Impact Campus a discuté avec Sylvie Nicolas qui publiait, le 13 septembre dernier, son tout dernier ouvrage Le cri de La Sourde et autres marées aux éditions Druide. Celui-ci s’inscrit dans la suite du travail qu’elle a effectué au doctorat en création littéraire à l’Université Laval.
Ce roman n’est pas le premier pour l’auteure, bien connue du milieu littéraire. Outre la trentaine de titres, dont une quinzaine pour la jeunesse, la poète et traductrice littéraire a été deux fois finaliste au Prix du Gouverneur général et était, en 2013, la première lauréate du prix Jean-Noël-Pontbriand, créé par le Printemps des poètes et l’Université Laval. Malgré tout, Sylvie Nicolas, ce n’est pas que des textes, des prix, des traductions littéraires. Non. C’est une grande personne, petite en dedans, qui chante encore, malgré la pluie qui tombe.
Dès les premières pages de son ouvrage, l’univers bien senti de Sylvie Nicolas s’impose au lecteur. Les fragments d’histoires, teintés d’intuitions, laissent place à des protagonistes tous plus intéressants les uns que les autres. Que ce soit le Cordonnier-pas-de-pattes, La Pipi, Barthélémy ou encore La Sourde qui évoluent au rythme des marées de la Matanie, les silences et les non-dits tentent de refaire vivre les souvenirs ancrés au loin. Dans cet ouvrage, l’histoire des Surlilois est empreinte de mystère, ce qui transforme les souvenirs et les fragments de mémoires en une sorte de fable.
Oui, mais, pourquoi j’écris?
L’auteure, qui n’a pas le syndrome de la page blanche, avoue toutefois avoir fait face à un tout autre défi qui l’a menée à reprendre ses études.
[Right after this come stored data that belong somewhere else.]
(** C30: In every interleaving of calls that acquire, cancel and release: at most one call
    holds a key; the release function and a cancelled acquisition never block when they
    return the token, and a second release does nothing; a waiting call is held up only
    by a call of the same key that owns the token, so distinct keys are independent and
    no waiter is stranded; and the locker remembers exactly the keys of unfinished
    calls, so that idle keys leave nothing behind. *)
Theorem Acquire_exclusive s :
  lockReachable s ->
  (forall c1 c2 cl1 cl2, lk_calls s !! c1 = Some cl1 -> lk_calls s !! c2 = Some cl2 ->
    lc_phase cl1 = Holding -> lc_phase cl2 = Holding -> lc_key cl1 = lc_key cl2 -> c1 = c2) /\
  (forall c cl, lk_calls s !! c = Some cl -> lc_phase cl = Returning -> is_Some (takeToken c s)) /\
  (forall c, lockRelease c (lockRelease c s) = lockRelease c s) /\
  (forall c cl, lk_calls s !! c = Some cl -> lc_phase cl = Waiting -> acquireSend c s = None ->
    exists c' cl', lk_calls s !! c' = Some cl' /\ lc_key cl' = lc_key cl /\ lc_phase cl' ∈ [Owning; Holding; Returning]) /\
  dom (lk_entries s) = list_to_set ((fun p => lc_key p.2) <$> map_to_list (lk_calls s)) /\
  (lk_calls s = ∅ -> ActiveKeys s = 0%nat).
Proof.
  intros HI%lockReachable_inv. split_and!.
  - intros c1 c2 cl1 cl2 H1 H2 P1 P2 HK.
    apply (cnt_unique (fun cl => atKey (lc_key cl1) cl && hasToken cl) (lk_calls s) c1 cl1 c2 cl2); [by apply owners_one|done| |done|];
      unfold atKey, hasToken; rewrite ?P1, ?P2, bool_decide_eq_true_2; done.
  - intros c cl Hc Hp. unfold takeToken, atPhase. rewrite Hc, decide_True by done.
    rewrite (owner_token s c cl HI Hc); [done|]. unfold hasToken. by rewrite Hp.
  - intros c. apply release_idempotent.
  - intros c cl Hc Hp HS. destruct (call_entry s c cl HI Hc) as (_ & e & He & _ & Hown).
    unfold acquireSend, atPhase, tokenOf in HS. rewrite Hc, decide_True, He in HS by done. cbn in HS.
    destruct (en_token e); [|done]. destruct (cnt_exists (fun cl' => atKey (lc_key cl) cl' && hasToken cl') (lk_calls s)) as (c' & cl' & Hc' & HK); [unfold ownersOf in Hown; lia|].
    apply andb_true_iff in HK as [HK%bool_decide_eq_true Ht]. exists c', cl'. split_and!; [done..|]. unfold hasToken in Ht. rewrite !elem_of_cons. destruct (lc_phase cl'); try done; auto.
  - by apply active_keys.
  - intros HE. pose proof (active_keys s HI) as HD. rewrite HE, map_to_list_empty in HD. cbn in HD. apply dom_empty_inv_L in HD. unfold ActiveKeys. by rewrite HD.
Qed.
End keyedlock.

(** Two calls for one key and one for another: the first holds, the second waits. *)
Definition exLocker : option (Locker (K := string)) :=
  s ← acquireEnter 0 "a"%string newLocker; s ← acquireEnter 1 "a"%string s; s ← acquireEnter 2 "b"%string s;
  s ← acquireSend 0 s; s ← acquireRecheck 0 false s; s ← acquireSend 2 s; acquireRecheck 2 true s.

Lemma Acquire_exclusive_witness :
  exists s, exLocker = Some s /\ ActiveKeys s = 2%nat /\ acquireSend 1 s = None /\ is_Some (takeToken 2 s).
Proof.
  destruct exLocker as [s|] eqn:HE; [|by vm_compute in HE]. exists s.
  assert (lockReachable s) as HR.
  { unfold exLocker in HE. do 6 (apply bind_Some in HE as (? & ? & HE)). unfold lockReachable.
    eapply rtc_l; [by eapply step_enter|]. eapply rtc_l; [by eapply step_enter|]. eapply rtc_l; [by eapply step_enter|].
    eapply rtc_l; [by eapply step_send|]. eapply rtc_l; [by eapply step_recheck|]. eapply rtc_l; [by eapply step_send|].
    apply rtc_once. by eapply step_recheck. }
  vm_compute in HE. injection HE as <-. split_and!; [done|by vm_compute|by vm_compute|].
  destruct (Acquire_exclusive _ HR) as (_ & Htake & _). by eapply Htake.
Defined.
Section node.
Context (children : list (string * Trie)) (any all : option Trie) (set : bool) (value : T).
Context (matched first : string) (rest : list string).
Let t := Node children any all set value.

(** The last resort of [match], [#]. *)
Definition viaAll : string * option T * bool :=
  match all with
  | Some (Node _ _ _ set' value') => if set' then (matched +:+ "/#"%string, Some value', true) else (EmptyString, None, false)
  | None => (EmptyString, None, false)
  end.

Lemma viaAll_best : (forall pat, matches pat (first :: rest) = true -> find t pat <> None -> pat = [hash]) -> bestMatch t matched (first :: rest) viaAll.
Proof.
  intros Honly. unfold viaAll. assert (find t [hash] = None -> forall pat, matches pat (first :: rest) = true -> find t pat = None) as Hnone.
  { intros HN pat Hm. destruct (find t pat) eqn:E; [|done]. rewrite (Honly pat Hm) in E by congruence. congruence. }
  unfold t in *. destruct all as [[c1 a1 l1 s1 v1]|]; [destruct s1|]; [|exact (Hnone eq_refl)..].
  exists [hash], v1. split_and!; try done. intros pat' Hf Hm. by rewrite (Honly pat' Hm Hf).
Qed.

(** [+], when no literal pattern matches. *)
Definition viaAny : string * option T * bool :=
  match any with
  | Some n => match matchPath n (matched +:+ "/+"%string) rest with (route, handlers, true) => (route, handlers, true) | _ => viaAll end
  | None => viaAll
  end.

Lemma viaAny_best :
  (forall n, any = Some n -> bestMatch n (matched +:+ "/+"%string) rest (matchPath n (matched +:+ "/+"%string) rest)) ->
  (forall q, matches q rest = true -> first <> plus -> first <> hash -> find t (first :: q) = None) -> bestMatch t matched (first :: rest) viaAny.
Proof.
  intros HB Hlit. assert ((forall q, matches q rest = true -> find t (plus :: q) = None) -> bestMatch t matched (first :: rest) viaAll) as Hall.
  { intros Hplus. apply viaAll_best. intros pat Hm Hf. destruct (matches_cons _ _ _ Hm) as [->|(s & q & -> & Hs & Hor & Hq)]; [done|]. exfalso. apply Hf.
    destruct (decide (s = plus)) as [->|Hne]; [by apply Hplus|]. destruct Hor as [?|Hor]; [done|]. subst s. by apply Hlit. }
  unfold viaAny, t in *. destruct any as [n|]; [|by apply Hall]. specialize (HB n eq_refl).
  destruct (matchPath n (matched +:+ "/+"%string) rest) as [[route val] [|]]; cbn in HB; [|by apply Hall].
  destruct HB as (pat & v & -> & -> & Hf & Hm & Hbest). exists (plus :: pat), v. split_and!; [reflexivity|done|exact Hf|cbn; by rewrite Hm|].
  intros pat' Hf' Hm'. destruct (matches_cons _ _ _ Hm') as [->|(s & q & -> & Hs & Hor & Hq)]; [done|]. destruct (decide (s = plus)) as [->|Hne]; [cbn; by apply Hbest|].
  destruct Hor as [?|Hor]; [done|]. subst s. by rewrite (Hlit q Hq Hne Hs) in Hf'.
Qed.
End node.

Lemma matchPath_spec segs t matched : wf t -> bestMatch t matched segs (matchPath t matched segs).
Proof.
  revert t matched. induction segs as [|first rest IH]; intros [children any all set value] matched Hwf; cbn [matchPath].
  - destruct set; cbn; [exists [], value; by split_and!|]. intros [|s p]; done.
  - inversion Hwf as [? ? ? ? ? HN HC HA HL]; subst. fold (viaAll all matched). fold (viaAny any all matched rest). set (t := Node children any all set value).
    assert ((forall q, matches q rest = true -> first <> plus -> first <> hash -> find t (first :: q) = None) -> bestMatch t matched (first :: rest) (viaAny any all matched rest)) as Hany.
    { apply viaAny_best. intros n ->. by apply IH, HA. }
    destruct (childAt children first) as [ch|] eqn:Hch; [|apply Hany; intros q _ Hp Hh; cbn; by rewrite !bool_decide_eq_false_2, Hch].
    destruct (HC first ch (childAt_Some _ _ _ Hch)) as (Hp & Hh & Hwc). pose proof (IH ch (matched +:+ "/"%string +:+ first) Hwc) as HB.
    assert (forall q, find t (first :: q) = find ch q) as Hfind by (intros q; cbn; by rewrite !bool_decide_eq_false_2, Hch).
    destruct (matchPath ch (matched +:+ "/"%string +:+ first) rest) as [[route val] [|]]; cbn in HB; [|apply Hany; intros q Hq _ _; rewrite Hfind; by apply HB].
    destruct HB as (pat & v & -> & -> & Hf & Hm & Hbest). exists (first :: pat), v. split_and!; [done|done|by rewrite Hfind| |].
    + cbn. rewrite (bool_decide_eq_false_2 (first = hash)), (bool_decide_eq_true_2 (first = first)), orb_true_r by done. exact Hm.
    + intros pat' Hf' Hm'. apply (literal_first first pat pat' rest Hp Hh Hm'). intros q -> Hq. apply Hbest; [by rewrite <-Hfind|done].
Qed.

(** C34: [Match] is most-specific pattern matching: it succeeds exactly when some stored
    pattern matches the path, and returns the route and the value of the most specific
    one, where a literal segment goes before [+] and [+] before [#] at the first place
    where two patterns differ; [Get] returns that value, and [GetValue] of a stored path
    without wildcards returns what is stored under it. *)
Theorem Match_most_specific t path :
  wf t ->
  bestMatch t EmptyString (segments path) (Trie_Match t path) /\
  Trie_Get t path = ((Trie_Match t path).1.2, (Trie_Match t path).2) /\
  forall v, find t (segments path) = Some v -> Forall (fun s => s <> plus /\ s <> hash) (segments path) -> GetValue zero t path = (v, true).
Proof.
  intros Hwf. pose proof (matchPath_spec (segments path) t EmptyString Hwf) as HB. split_and!; [exact HB|unfold Trie_Get, Trie_Match; by destruct (matchPath _ _ _) as [[route val] ok]|].
  intros v Hf HF. unfold GetValue, Trie_Get.
  assert (matches (segments path) (segments path) = true) as Hm.
  { clear -HF. induction HF as [|s l [Hp Hh] HF IH]; [done|]. cbn. by rewrite bool_decide_eq_false_2, (bool_decide_eq_true_2 (s = s)), orb_true_r by done. }
  destruct (matchPath t EmptyString (segments path)) as [[route val] [|]]; [|by rewrite (HB _ Hm) in Hf]. destruct HB as (pat & w & _ & -> & Hw & Hmp & Hbest).
  assert (pat = segments path) as ->; [|congruence]. specialize (Hbest (segments path) ltac:(congruence) Hm). clear -HF Hmp Hbest. revert pat Hmp Hbest.
  induction HF as [|s l [Hp Hh] HF IH]; intros [|x pat] Hmp Hbest; try done. destruct (matches_cons _ _ _ Hmp) as [E|(y & q & E & Hy & Hor & Hq)]; [injection E as -> ->|injection E as <- <-]; cbn [moreSpecific] in Hbest.
  - rewrite bool_decide_eq_false_2, (rank_literal s) in Hbest by done. done.
  - destruct (decide (x = s)) as [->|Hne]; [rewrite bool_decide_eq_true_2 in Hbest by done; f_equal; by apply IH|]. rewrite bool_decide_eq_false_2, (rank_literal s) in Hbest by done. by apply Nat.ltb_lt, Nat.nlt_0_r in Hbest.
Qed.

(** ** Walking *)
Lemma Trie_ind' (P : Trie -> Prop) :
  (forall children any all set value, (forall k c, (k, c) ∈ children -> P c) -> (forall n, any = Some n -> P n) -> (forall n, all = Some n -> P n) -> P (Node children any all set value)) ->
  forall t, P t.
Proof.
  intros H. fix IH 1. intros [children any all set value]. apply H.
  - induction children as [|[k' c'] l IHl]; intros k c; [intros Hk; destruct (not_elem_of_nil _ Hk)|]. intros [E|Hin]%elem_of_cons; [injection E as -> ->; apply IH|exact (IHl k c Hin)].
  - intros n. destruct any as [m|]; [intros [= <-]; apply IH|discriminate].
  - intros n. destruct all as [m|]; [intros [= <-]; apply IH|discriminate].
Qed.

Local Notation entry := (list string * bool * T)%type.
Definition pathOf (x : entry) : list string := x.1.1.

Lemma walk_node children any all set value path :
  walkWithPath (Node children any all set value) path =
    concat (map (fun kc => walkWithPath kc.2 (path ++ [kc.1])) children) ++ match any with Some n => walkWithPath n (path ++ [plus]) | None => [] end ++
    match all with Some n => walkWithPath n (path ++ [hash]) | None => [] end ++ [(path, set, value)].
Proof. cbn [walkWithPath]. f_equal. induction children as [|[k c] l IH]; [done|]. cbn [map concat fst snd]. by rewrite <-IH. Qed.

(** The nodes below a path: each has a path of its own, and the set ones are what is
    stored. *)
Definition walked (t : Trie) (path : list string) : Prop :=
  (forall x, x ∈ walkWithPath t path -> exists p, pathOf x = path ++ p) /\
  NoDup (map pathOf (walkWithPath t path)) /\
  forall p v, (path ++ p, true, v) ∈ walkWithPath t path <-> find t p = Some v.

Lemma NoDup_fmap_app {A B} (f : A -> B) l k : NoDup (map f l) -> NoDup (map f k) -> (forall x y, x ∈ l -> y ∈ k -> f x <> f y) -> NoDup (map f (l ++ k)).
Proof.
  intros H1 H2 H. rewrite map_app. apply NoDup_app. split_and!; [done| |done]. intros z (x & -> & Hx)%list_elem_of_fmap (y & E & Hy)%list_elem_of_fmap. by destruct (H x y Hx Hy).
Qed.

Lemma children_walked children path :
  NoDup (map fst children) -> (forall k c, (k, c) ∈ children -> walked c (path ++ [k])) ->
  let l := concat (map (fun kc => walkWithPath kc.2 (path ++ [kc.1])) children) in
  (forall x, x ∈ l <-> exists k c, (k, c) ∈ children /\ x ∈ walkWithPath c (path ++ [k])) /\ NoDup (map pathOf l).
Proof.
  intros HN HW. cbn zeta. assert (forall children x, x ∈ concat (map (fun kc : string * Trie => walkWithPath kc.2 (path ++ [kc.1])) children) <-> exists k c, (k, c) ∈ children /\ x ∈ walkWithPath c (path ++ [k])) as Hin.
  { clear. intros children x. induction children as [|[k c] l IH]; cbn [map concat fst snd].
    - split; [by intros ?%not_elem_of_nil|]. by intros (? & ? & ?%not_elem_of_nil & _).
    - rewrite elem_of_app, IH. split; [intros [Hx|(k' & c' & Hk & Hx)]; [exists k, c; split; [by left|done]|exists k', c'; split; [by right|done]]|].
      intros (k' & c' & [E|Hk]%elem_of_cons & Hx); [injection E as -> ->; by left|right; by exists k', c']. }
  split; [apply Hin|]. induction children as [|[k c] l IH]; [constructor|]. cbn [map concat fst snd]. apply NoDup_cons in HN as [Hk HN].
  apply NoDup_fmap_app; [apply (HW k c); by left|apply IH; [done|]; intros k' c' Hk'; apply HW; by right|].
  intros x y Hx (k' & c' & Hk' & Hy)%Hin E. destruct (HW k c ltac:(by left)) as [Px _], (HW k' c' ltac:(by right)) as [Py _]. destruct (Px x Hx) as [p1 E1], (Py y Hy) as [p2 E2].
  rewrite E1, E2, <-!app_assoc in E. apply app_inv_head in E. injection E as -> _. apply Hk. by apply (list_elem_of_fmap_2 fst) in Hk'.
Qed.

(** The subtree behind the first segment of a pattern. *)
Definition below (t : Trie) (s : string) : option Trie :=
  match t with
  | Node children any all _ _ => if bool_decide (s = plus) then any else if bool_decide (s = hash) then all else childAt children s
  end.

Lemma find_below t s q : wf t -> find t (s :: q) = match below t s with Some n => find n q | None => None end.
Proof.
  intros Hwf. inversion Hwf as [children any all set value HN HC HA HL]; subst. cbn. case_bool_decide; [done|]. case_bool_decide; [|done].
  destruct all as [n|]; [|by destruct q]. destruct (HL n eq_refl) as (s' & v & ->). destruct q as [|x q]; [done|]. cbn. by repeat case_bool_decide; destruct q.
Qed.

Lemma wf_below t s n : wf t -> below t s = Some n -> wf n.
Proof.
  intros Hwf. inversion Hwf as [children any all set value HN HC HA HL]; subst. cbn. case_bool_decide; [apply HA|]. case_bool_decide; [|intros Hc%childAt_Some; by apply HC in Hc as (_ & _ & ?)].
  intros ->. destruct (HL n eq_refl) as (s' & v & ->). constructor; [constructor|by intros ? ? ?%not_elem_of_nil|done|done].
Qed.

(** The nodes are those of the subtrees and the node itself. *)
Lemma walk_elem t path x : wf t -> (forall s n, below t s = Some n -> walked n (path ++ [s])) ->
  (x ∈ walkWithPath t path <-> (exists s n, below t s = Some n /\ x ∈ walkWithPath n (path ++ [s])) \/ match t with Node _ _ _ set value => x = (path, set, value) end) /\
  NoDup (map pathOf (walkWithPath t path)).
Proof.
  intros Hwf HW. inversion Hwf as [children any all set value HN HC HA HL]; subst. rewrite walk_node.
  assert (forall k c, (k, c) ∈ children -> below (Node children any all set value) k = Some c) as Hbelow.
  { intros k c Hk. destruct (HC k c Hk) as (Hp & Hh & _). cbn. rewrite !bool_decide_eq_false_2 by done. by apply childAt_elem. }
  destruct (children_walked children path HN) as [HL1 HL2]; [intros k c Hk; by apply HW, Hbelow|]. set (L := concat _) in *.
  set (A := match any with Some n => walkWithPath n (path ++ [plus]) | None => [] end). set (H := match all with Some n => walkWithPath n (path ++ [hash]) | None => [] end).
  assert (forall s n x, below (Node children any all set value) s = Some n -> x ∈ walkWithPath n (path ++ [s]) -> exists p, pathOf x = path ++ s :: p) as Hfirst.
  { intros s n y Hn Hy. destruct (HW s n Hn) as [HP _]. destruct (HP y Hy) as [p E]. exists p. by rewrite E, <-app_assoc. }
  assert (forall y, y ∈ A <-> exists n, any = Some n /\ y ∈ walkWithPath n (path ++ [plus])) as HAin by (intros y; unfold A; destruct any; set_solver).
  assert (forall y, y ∈ H <-> exists n, all = Some n /\ y ∈ walkWithPath n (path ++ [hash])) as HHin by (intros y; unfold H; destruct all; set_solver).
  split.
  - rewrite !elem_of_app, list_elem_of_singleton, HL1, HAin, HHin. split.
    + intros [(k & c & Hk & Hx)|[(n & Hn & Hx)|[(n & Hn & Hx)|Hx]]]; [left; exists k, c; auto|left; by exists plus, n|left; exists hash, n; split; [by cbn|done]|by right].
    + intros [(s & n & Hn & Hx)|Hx]; [|by right; right; right]. cbn in Hn. case_bool_decide; [subst; right; left; by exists n|]. case_bool_decide; [subst; right; right; left; by exists n|].
      left. exists s, n. by apply childAt_Some in Hn.
  - assert (forall y, y ∈ L -> exists k p, k <> plus /\ k <> hash /\ pathOf y = path ++ k :: p) as FL.
    { intros y (k & c & Hk & Hy)%HL1. destruct (HC k c Hk) as (Hp & Hh & _). destruct (Hfirst k c y (Hbelow k c Hk) Hy) as [p E]. by exists k, p. }
    assert (forall y, y ∈ A -> exists p, pathOf y = path ++ plus :: p) as FA by (intros y (n & Hn & Hy)%HAin; by apply (Hfirst plus n)).
    assert (forall y, y ∈ H -> exists p, pathOf y = path ++ hash :: p) as FH by (intros y (n & Hn & Hy)%HHin; by apply (Hfirst hash n)).
    assert (NoDup (map pathOf A)) as NA by (unfold A; destruct any as [n|]; [apply (HW plus n eq_refl)|constructor]).
    assert (NoDup (map pathOf H)) as NH by (unfold H; destruct all as [n|]; [apply (HW hash n eq_refl)|constructor]).
    assert (forall s p q, path ++ s :: p = path ++ q -> q = s :: p) as Hinj by (intros s p q E; by apply app_inv_head in E).
    assert (forall s p, path ++ s :: p <> path) as Hself by (intros s p E; rewrite <-(app_nil_r path) in E at 2; by apply app_inv_head in E).
    repeat apply NoDup_fmap_app; try done; [apply NoDup_singleton|..].
    + intros y z (p & E1)%FH ->%list_elem_of_singleton. rewrite E1. apply Hself.
    + intros y z (p & E1)%FA [(p2 & E2)%FH| ->%list_elem_of_singleton]%elem_of_app; rewrite E1; [rewrite E2; by intros [=]%Hinj|apply Hself].
    + intros y z (k & p & Hp & Hh & E1)%FL [(p2 & E2)%FA|[(p2 & E2)%FH| ->%list_elem_of_singleton]%elem_of_app]%elem_of_app; rewrite E1; [rewrite E2; intros [=]%Hinj; congruence..|apply Hself].
Qed.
Elle a dû se rendre jusqu’au doctorat pour enfin trouver la réponse à la question qui la tenaillait depuis quelque temps : pourquoi j’écris et pourquoi continuer à écrire? Dans sa période de questionnement, l’auteure a même évalué la possibilité «de trouver un endroit pour vendre du pain quotidien aux gens heureux d’acheter du pain quotidien ».
Heureusement, elle a su saisir la main tendue d’Alain Beaulieu, son directeur de maîtrise et de doctorat. C’est avec une grande reconnaissance qu’elle mentionne : « Il y a le avant et le après Alain Beaulieu, j’ai été privilégiée de l’avoir comme directeur en création à la maîtrise et au doctorat. » Celui-ci a su la lire, l’entendre et la guider. «Ça m’a permis, le doctorat, non seulement de mieux comprendre pourquoi j’écris, mais surtout de vouloir continuer à écrire, ce que je n’avais plus auparavant. », mentionne-t-elle.
Ainsi guidée, Mme Nicolas a découvert ce qui la liait réellement à l’écriture et a pu ainsi éviter de s’échouer comme le chaland de Barthélémy, un de ses protagonistes. Son écriture, fragmentée et fragmentaire, était intimement liée à son rapport avec sa propre mère. « Je suis allée vérifier comment j’écris et pourquoi j’écris de cette façon-là. Ma mère parlait par petits bouts pas du tout suivis dans le temps et j’ai une tendance à l’écriture qui est comme ça. », affirme-t-elle.
Au gré du silence
Dans cet ouvrage, les figures féminines de la mère, de la grand-mère et de la fille tissent une fabuleuse histoire de souvenirs filiaux. Il faut comprendre que Sylvie Nicolas, issue du milieu théâtral, est d’abord une poète. Son écriture doit se lire au gré des marées et le lecteur n’a d’autre choix que de se laisser porter par elles. « Chaque page de ce livre est mon pays. Ceux et celles qui le traversent sont d’éternelles marées. Ils ont déversé en moi l’eau salée qui coule dans mes veines », écrit-elle.
Plonger dans Le cri de La Sourde et autres marées, c’est se faire prendre par la main, filer d’est en ouest à travers le Canada et poser son regard sur des fragments de souvenirs, tantôts inventés, tantôts réels, qui, collés les uns aux autres, empêchent les souvenirs de s’effacer. « Ce livre se veut une sorte de géographie des voix qui se perdent, des silences qui s’entendent et de tous les cris que nous peinons à entendre »; ainsi décrit-elle son roman. Le petit, grand monde qui habite cet ouvrage-là transporte le lecteur au cœur du silence, mais d’un silence qui ne se lasse pas de dire.
Le lancement du roman aura lieu mercredi le 27 septembre prochain à la Librairie La Liberté.